As a potentially profitable opportunity presents itself, John will send you an alert with specific trade information as to what should be bought, when to buy it, and at what price. This is your chance to ?look over? John Thomas? shoulder as he gives you unparalleled insight on major world financial trends BEFORE they happen. Read more
As a potentially profitable opportunity presents itself, John will send you an alert with specific trade information as to what should be bought, when to buy it, and at what price. This is your chance to ?look over? John Thomas? shoulder as he gives you unparalleled insight on major world financial trends BEFORE they happen. Read more
As a potentially profitable opportunity presents itself, John will send you an alert with specific trade information as to what should be bought, when to buy it, and at what price. This is your chance to ?look over? John Thomas? shoulder as he gives you unparalleled insight on major world financial trends BEFORE they happen. Read more
As a potentially profitable opportunity presents itself, John will send you an alert with specific trade information as to what should be bought, when to buy it, and at what price. This is your chance to ?look over? John Thomas? shoulder as he gives you unparalleled insight on major world financial trends BEFORE they happen. Read more
According to my old friend, Rick Sopher, chairman of LCH Investments in London, the top ten hedge funds have earned $153 billion for their investors since inception.

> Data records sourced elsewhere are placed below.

Lemma die_realm cause s : li_realm_id (die cause s).2.1.1 = li_realm_id s.1.1.
Proof using. destruct s as [[l t] o]. unfold Lifecycle.die. cbn. destruct (li_death l); [done|]. by destruct (td_shim t). Qed.
Lemma die_confined cause s : confined s (die cause s).2.
Proof using. split; [apply die_realm|apply die_spares]. Qed.
Lemma collect_confined status s : confined s (collect_exit status s).
Proof using.
  destruct s as [[l t] o]. unfold Lifecycle.collect_exit. pose proof (die_confined ProcessExit (set_child false (Some (exit_class_of status)) l, t, o)) as Hd.
  destruct (die ProcessExit _) as [died [[l1 t1] o1]]. cbn [fst snd] in *. etrans; [by apply (confined_same _ (set_child false (Some (exit_class_of status)) l, t, o))|].
  etrans; [exact Hd|]. split; [done|]. cbn. by split; try done; left.
Qed.
Lemma poll_confined s : confined s (poll_exit s).2.
Proof using.
  destruct s as [[l t] o]. unfold Lifecycle.poll_exit. destruct (negb (li_child l)); [done|]. destruct (kn_try_wait k (os_calls o)) as [[status|]|]; try done.
  cbn [snd]. etrans; [|apply collect_confined]. by apply confined_same.
Qed.
Lemma note_signal_realm signal l : li_realm_id (note_core_signal signal l) = li_realm_id l.
Proof using. unfold note_core_signal. by case_match. Qed.
Lemma signal_confined signal s : confined s (send_signal signal s).
Proof using.
  destruct s as [[l t] o]. unfold Lifecycle.send_signal. destruct (negb (li_child l)); [done|]. case_match; [done|]. cbn.
  apply confined_same; [|done]. cbn. by case_match; rewrite ?note_signal_realm.
Qed.
Lemma closed_confined cause s : confined s (note_connection_closed cause s).2.
Proof using.
  unfold Lifecycle.note_connection_closed. pose proof (die_confined cause s) as Hd. destruct (die cause s) as [died s1]. cbn [snd] in Hd.
  pose proof (poll_confined s1) as Hp. destruct (poll_exit s1) as [exited s2]. cbn [snd] in *. etrans; [exact Hd|]. etrans; [exact Hp|].
  case_match; [apply signal_confined|done].
Qed.
Lemma wait_confined fuel deadline s r : wait_loop fuel deadline s = Some r -> confined s r.2.
Proof using.
  revert s. induction fuel as [|fuel IH]; intros s; cbn [Lifecycle.wait_loop]; [done|]. destruct (negb _); [by intros [= <-]|].
  pose proof (poll_confined s) as Hp. destruct (poll_exit s) as [exited s1]. cbn [snd] in Hp. destruct exited; [by intros [= <-]|].
  destruct s1 as [[l t] o]. destruct (deadline <=? os_clock o); [by intros [= <-]|]. intros Hr%IH. etrans; [exact Hp|]. etrans; [|exact Hr].
  by apply confined_same.
Qed.
Lemma wait_for_confined budget s r : wait_for_exit budget s = Some r -> confined s r.2.
Proof using. unfold Lifecycle.wait_for_exit. intros (deadline & _ & Hw)%bind_Some. by eapply wait_confined. Qed.
Lemma force_kill_confined s : confined s (force_kill s).
Proof using.
  destruct s as [[l t] o]. unfold Lifecycle.force_kill. destruct (negb (li_child l)); [done|].
  destruct (kill_process k (li_pid l) SIGKILL o) as [taken o1]. set (l1 := if taken then _ else l).
  assert (li_realm_id l1 = li_realm_id l) as Hl by (unfold l1; by case_match; rewrite ?note_signal_realm).
  destruct (kn_wait k (os_calls o1)); [|by apply confined_same]. etrans; [|apply collect_confined]. by apply confined_same.
Qed.
Lemma remove_confined s : confined s (remove_runtime_dir s).
Proof using. destruct s as [[l t] o]. unfold Lifecycle.remove_runtime_dir. case_match; [done|]. by apply confined_same. Qed.
Lemma shutdown_confined timing s rung s' : shutdown timing s = Some (rung, s') -> confined s s'.
Proof using.
  unfold Lifecycle.shutdown. pose proof (die_confined ShutdownCause s) as Hd. destruct (die ShutdownCause s) as [died s1]. cbn [snd] in Hd.
  intros ([rung' s2] & Hl & [= <- <-])%bind_Some. etrans; [exact Hd|]. etrans; [|apply remove_confined]. revert Hl.
  destruct (negb _); [by intros [= <- <-]|]. intros ([exited sa] & Ha%wait_for_confined & Hl)%bind_Some. cbn [snd] in Ha. etrans; [exact Ha|].
  revert Hl. destruct exited; [by intros [= <- <-]|]. intros ([exited sb] & Hb%wait_for_confined & Hl)%bind_Some. cbn [snd] in Hb.
  etrans; [apply signal_confined|]. etrans; [exact Hb|]. revert Hl. destruct exited; intros [= <- <-]; [done|apply force_kill_confined].
Qed.
Lemma life_step_confined op s s' : (forall t, op <> LWorld t) -> life_step op s = Some s' -> confined s s'.
Proof using.
  intros Hop. destruct op as [t'|cause| |timing]; cbn; [by destruct (Hop t')|intros [= <-]; apply closed_confined|intros [= <-]; apply poll_confined|].
  intros ([rung s2] & Hs & [= <-])%bind_Some. by eapply shutdown_confined.
Qed.
Lemma life_step_realm op s s' : life_step op s = Some s' -> li_realm_id s'.1.1 = li_realm_id s.1.1.
Proof using.
  destruct op as [t'|cause| |timing]; [cbn; destruct s as [[l t] o]; case_match; by intros [= <-]| | |];
    (intros Hs; apply life_step_confined in Hs; [by apply Hs|done]).
Qed.
Lemma life_run_realm ops s s' : life_run ops s = Some s' -> li_realm_id s'.1.1 = li_realm_id s.1.1.
Proof using.
  revert s. induction ops as [|op ops IH]; intros s; cbn [life_run]; [by intros [= <-]|]. intros (s1 & H1%life_step_realm & Hr)%bind_Some.
  by rewrite (IH _ Hr).
Qed.

(** Only the clock and the count of calls move. *)
Definition same_os (o o' : Os) : Prop := os_kills o' = os_kills o /\ os_removed o' = os_removed o /\ os_clock o <= os_clock o'.

Lemma inv_os realm pid h l t o o' :
  life_inv realm pid h (l, t, o) -> os_kills o' = os_kills o -> os_removed o' = os_removed o -> life_inv realm pid h (l, t, o').
Proof using. intros [? ? ? ? ? Hs ? Hrm] Ho Hr. split; cbn in *; try done; [unfold os_signals in *; by rewrite Ho|by rewrite Hr]. Qed.
Lemma same_syscall o : same_os o (syscall k o).
Proof using. split_and!; [done|done|cbn; lia]. Qed.

Lemma poll_inv realm pid h s :
  life_inv realm pid h s ->
  let '(exited, s') := poll_exit s in
  life_inv realm pid h s' /\ same_os s.2 s'.2 /\ (exited = true -> li_child s.1.1 = true /\ li_child s'.1.1 = false)
  /\ (exited = false -> s'.1 = s.1).
Proof using.
  intros Hinv. destruct s as [[l t] o]. unfold Lifecycle.poll_exit. destruct (li_child l) eqn:Hc; cbn [negb].
  - pose proof (inv_os _ _ _ _ _ _ (syscall k o) Hinv eq_refl eq_refl) as Hinv'.
    destruct (kn_try_wait k (os_calls o)) as [[status|]|].
    + destruct (collect_inv realm pid h status (l, t, syscall k o) Hinv' Hc) as (Hi & Hcc & _ & Ho).
      split_and!; [done|rewrite Ho; apply same_syscall|done|done].
    + split_and!; [done|apply same_syscall|done|done].
    + split_and!; [done|apply same_syscall|done|done].
  - split_and!; [done|split_and!; [done|done|cbn; lia]|done|done].
Qed.

Lemma note_signal_fields signal l :
  li_child (note_core_signal signal l) = li_child l /\ li_death (note_core_signal signal l) = li_death l
  /\ li_pid (note_core_signal signal l) = li_pid l.
Proof using. unfold note_core_signal. by case_match. Qed.

(** A signal asked of the process: what the core notes, the kernel took. *)
Lemma kill_inv realm pid h signal l t o :
  life_inv realm pid h (l, t, o) -> li_child l = true ->
  let '(taken, o') := kill_process k (li_pid l) signal o in
  life_inv realm pid h (if taken then note_core_signal signal l else l, t, o').
Proof using.
  intros [Hr Hc He Hre Hh Hs Hg Hrm] Hch. cbn [fst snd] in *. rewrite Hch in Hc. symmetry in Hc. apply bool_decide_eq_true in Hc.
  assert (forall l', li_realm_id l' = li_realm_id l -> li_pid l' = li_pid l -> li_death l' = li_death l -> li_exit l' = None -> life_lines l' = life_lines l) as Hl
    by (intros l' H1 H2 H3 H4; unfold life_lines; by rewrite H1, H2, H3, H4, Hc).
  assert (forall g taken, In g (os_signals o) \/ (taken = true /\ g = signal) ->
    In g (List.map kl_signal (List.filter kl_taken (os_kills o ++ [{| kl_pid := li_pid l; kl_signal := signal; kl_taken := taken |}])))) as Hin.
  { intros g taken Hg'. rewrite List.filter_app, List.map_app. apply in_or_app. destruct Hg' as [Hg'|[-> ->]]; [by left|right; by left]. }
  cbn. destruct (kn_kill k (os_calls o)); [|split; cbn [fst snd]; try done; [by rewrite Hch, Hc|intros g Hg'; apply Hin; left; by apply Hs]].
  unfold note_core_signal. destruct (existsb _ _).
  - split; cbn [fst snd]; try done; [by rewrite Hch, Hc|]. intros g Hg'. apply Hin. left. by apply Hs.
  - split; cbn [fst snd li_realm_id li_pid li_child li_hangup li_death li_exit li_core_signals li_runtime_dir_removed]; try done; [by rewrite Hch, Hc|by rewrite Hl|].
    intros g [Hg'|[<-|[]]]%in_app_or; apply Hin; [left; by apply Hs|by right].
Qed.

(** Some calls of [kill(2)] more, and some time. *)
Definition later_os (sent : list Kill) (time : Duration) (o o' : Os) : Prop :=
  os_kills o' = os_kills o ++ sent /\ os_removed o' = os_removed o /\ os_clock o <= os_clock o' <= os_clock o + time.

Section time.
Context (delta : Duration) (Hdelta : forall n, kn_delay k n <= delta) (Hpos : 0 <= delta).

Lemma later_refl time o : 0 <= time -> later_os [] time o o.
Proof using. clear Hdelta Hpos. intros. split_and!; [by rewrite app_nil_r|done|lia|lia]. Qed.
Lemma later_weaken sent t1 t2 o o' : later_os sent t1 o o' -> t1 <= t2 -> later_os sent t2 o o'.
Proof using. clear Hdelta Hpos. intros (Hs & Hr & Hc) Ht. split_and!; [done|done|lia|lia]. Qed.
Lemma later_syscall o : later_os [] delta o (syscall k o).
Proof using Hdelta Hpos. specialize (Hdelta (os_calls o)). split_and!; cbn; [by rewrite app_nil_r|done|lia|lia]. Qed.
Lemma later_trans l1 l2 t1 t2 o o1 o2 : later_os l1 t1 o o1 -> later_os l2 t2 o1 o2 -> later_os (l1 ++ l2) (t1 + t2) o o2.
Proof using. intros (Hs1 & Hr1 & Hc1) (Hs2 & Hr2 & Hc2). split_and!; [by rewrite Hs2, Hs1, app_assoc|congruence|lia|lia]. Qed.

Lemma poll_later s : li_child s.1.1 = true -> forall realm pid h, life_inv realm pid h s ->
  later_os [] delta s.2 (poll_exit s).2.2.
Proof using Hdelta Hpos.
  intros Hc realm pid h Hinv. destruct s as [[l t] o]. unfold Lifecycle.poll_exit. cbn in Hc. rewrite Hc. cbn [negb].
  destruct (kn_try_wait k (os_calls o)) as [[status|]|]; try apply later_syscall. cbn [snd].
  pose proof (inv_os _ _ _ _ _ _ (syscall k o) Hinv eq_refl eq_refl) as Hinv'.
  destruct (collect_inv realm pid h status (l, t, syscall k o) Hinv' Hc) as (_ & _ & _ & ->). apply later_syscall.
Qed.

(** What asking a process comes to; a pid that is no [pid_t] is not asked. *)
Definition signalled (pid signal : Z) (taken : bool) : list Kill :=
  if 2147483647 <? pid then [] else [{| kl_pid := pid; kl_signal := signal; kl_taken := taken |}].

Lemma later_kill pid signal o :
  exists taken, later_os [{| kl_pid := pid; kl_signal := signal; kl_taken := taken |}] delta o (kill_process k pid signal o).2.
Proof using Hdelta Hpos.
  exists (kn_kill k (os_calls o)). pose proof (later_syscall o) as (Hs & Hr & Ht). split_and!; cbn in *; [done|done|lia|lia].
Qed.

Lemma signal_inv realm pid h signal s :
  life_inv realm pid h s ->
  let s' := send_signal signal s in
  life_inv realm pid h s' /\ li_child s'.1.1 = li_child s.1.1 /\ li_death s'.1.1 = li_death s.1.1
  /\ (li_child s.1.1 = true -> exists taken, later_os (signalled pid signal taken) delta s.2 s'.2)
  /\ exists sent, later_os sent delta s.2 s'.2.
Proof using Hdelta Hpos.
  intros Hinv. pose proof (lv_realm _ _ _ _ Hinv) as [_ Hpid]. destruct s as [[l t] o]. cbn in Hpid. subst pid. unfold Lifecycle.send_signal, signalled. destruct (li_child l) eqn:Hc; cbn [negb].
  - destruct (2147483647 <? li_pid l).
    + split_and!; [done|done|done|intros _; exists true; apply later_refl; lia|exists []; apply later_refl; lia].
    + pose proof (kill_inv realm (li_pid l) h signal l t o Hinv Hc) as Hk. pose proof (later_kill (li_pid l) signal o) as [taken Hl].
      destruct (kill_process k (li_pid l) signal o) as [b o'] eqn:Hkp. cbn [fst snd] in *.
      destruct (note_signal_fields signal l) as (H1 & H2 & _).
      split_and!; [done|by destruct b|by destruct b|intros _; by exists taken|by eexists].
  - split_and!; [done|done|done|cbn; congruence|exists []; apply later_refl; lia].
Qed.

Rick, who runs his business from an elegant flat on posh Eaton Square, compiled the list after a comprehensive survey of the still operating 7,000 hedge funds worldwide. It is dominated by marquee names like Steve Cohen's SAC Capital, Bruce Kovner's Caxton, and Louise Bacon's Moore Capital. Of the 100 largest funds, 95% have returned much of their investors' original capital, and are using the remaining profits to trade on.
Of course, the numbers show a huge survivor bias. They don't include the hundreds of billions of dollars lost by now shuttered 'wanabee' managers during the financial crash, largely with highly leveraged fixed income, spread oriented, 'low risk' strategies. Many of these are still in liquidation, peddling illiquid assets for pennies on the dollar through online auctions and elsewhere.
The numbers highlight the increasing barbell nature of the hedge fund industry. The biggest funds continue to attract the big bucks, and a steady wave of defections from Wall Street, are funding hundreds of new startups. But many mid-tier firms are getting nothing and are struggling to stay in business.